= Beginning of Section =
(** What the topology a plan declares has to be worth. *)
Definition topology_ok p : Prop :=
  match topology p with
  | Single => True
  | Collaborative ParallelDisjoint =>
      forall n m f, n ∈ nodes p -> m ∈ nodes p -> reads_of n f -> reads_of m f -> node_id n = node_id m
  | Collaborative DistinctAuthority =>
      exists n m, n ∈ nodes p /\ m ∈ nodes p /\ capability n ≠ capability m
  end.

(** Everything the contract asks of a plan. *)
Record plan_ok p (c : Contract) : Prop := {
  po_nonempty : nodes p ≠ [];
  po_size : forall max, contract_max_steps c = Some max -> (Z.of_nat (length (nodes p)) <= max)%Z;
  po_distinct : NoDup (node_id <$> nodes p);
  po_deps : forall n d, n ∈ nodes p -> d ∈ depends_on n -> exists m, m ∈ nodes p /\ node_id m = d;
  po_acyclic : acyclic p;
  po_terminal : exists n, n ∈ nodes p /\ terminal n = true;
  po_used : forall n, n ∈ nodes p -> terminal n = true \/ exists m, m ∈ nodes p /\ node_id n ∈ depends_on m;
  po_provided : forall n, n ∈ nodes p -> capability n ∈ provided c;
  po_bound : forall n, n ∈ nodes p -> args n ≠ ∅;
  po_upstream : forall n k step f, n ∈ nodes p -> args n !! k = Some (Node step f) -> step ∈ depends_on n;
  po_verifies : forall n, n ∈ nodes p -> verifies n = true -> depends_on n ≠ [];
  po_verifier : require_verifier c = true -> exists n, n ∈ nodes p /\ verifies n = true;
  po_topology : topology_ok p;
}.

Lemma existsb_elem {A} (f : A -> bool) l : existsb f l = true <-> exists x, x ∈ l /\ f x = true.
Proof. rewrite existsb_exists. setoid_rewrite list_elem_of_In. done. Qed.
= End of Section =
AIM OF THE TASK
Output all of the records above unchanged.

RESPONSE AREA
(** What the topology a plan declares has to be worth. *)
Definition topology_ok p : Prop :=
  match topology p with
  | Single => True
  | Collaborative ParallelDisjoint =>
      forall n m f, n ∈ nodes p -> m ∈ nodes p -> reads_of n f -> reads_of m f -> node_id n = node_id m
  | Collaborative DistinctAuthority =>
      exists n m, n ∈ nodes p /\ m ∈ nodes p /\ capability n ≠ capability m
  end.

(** Everything the contract asks of a plan. *)
Record plan_ok p (c : Contract) : Prop := {
  po_nonempty : nodes p ≠ [];
  po_size : forall max, contract_max_steps c = Some max -> (Z.of_nat (length (nodes p)) <= max)%Z;
  po_distinct : NoDup (node_id <$> nodes p);
  po_deps : forall n d, n ∈ nodes p -> d ∈ depends_on n -> exists m, m ∈ nodes p /\ node_id m = d;
  po_acyclic : acyclic p;
  po_terminal : exists n, n ∈ nodes p /\ terminal n = true;
  po_used : forall n, n ∈ nodes p -> terminal n = true \/ exists m, m ∈ nodes p /\ node_id n ∈ depends_on m;
  po_provided : forall n, n ∈ nodes p -> capability n ∈ provided c;
  po_bound : forall n, n ∈ nodes p -> args n ≠ ∅;
  po_upstream : forall n k step f, n ∈ nodes p -> args n !! k = Some (Node step f) -> step ∈ depends_on n;
  po_verifies : forall n, n ∈ nodes p -> verifies n = true -> depends_on n ≠ [];
  po_verifier : require_verifier c = true -> exists n, n ∈ nodes p /\ verifies n = true;
  po_topology : topology_ok p;
}.

Lemma existsb_elem {A} (f : A -> bool) l : existsb f l = true <-> exists x, x ∈ l /\ f x = true.
Proof. rewrite existsb_exists. setoid_rewrite list_elem_of_In. done. Qed.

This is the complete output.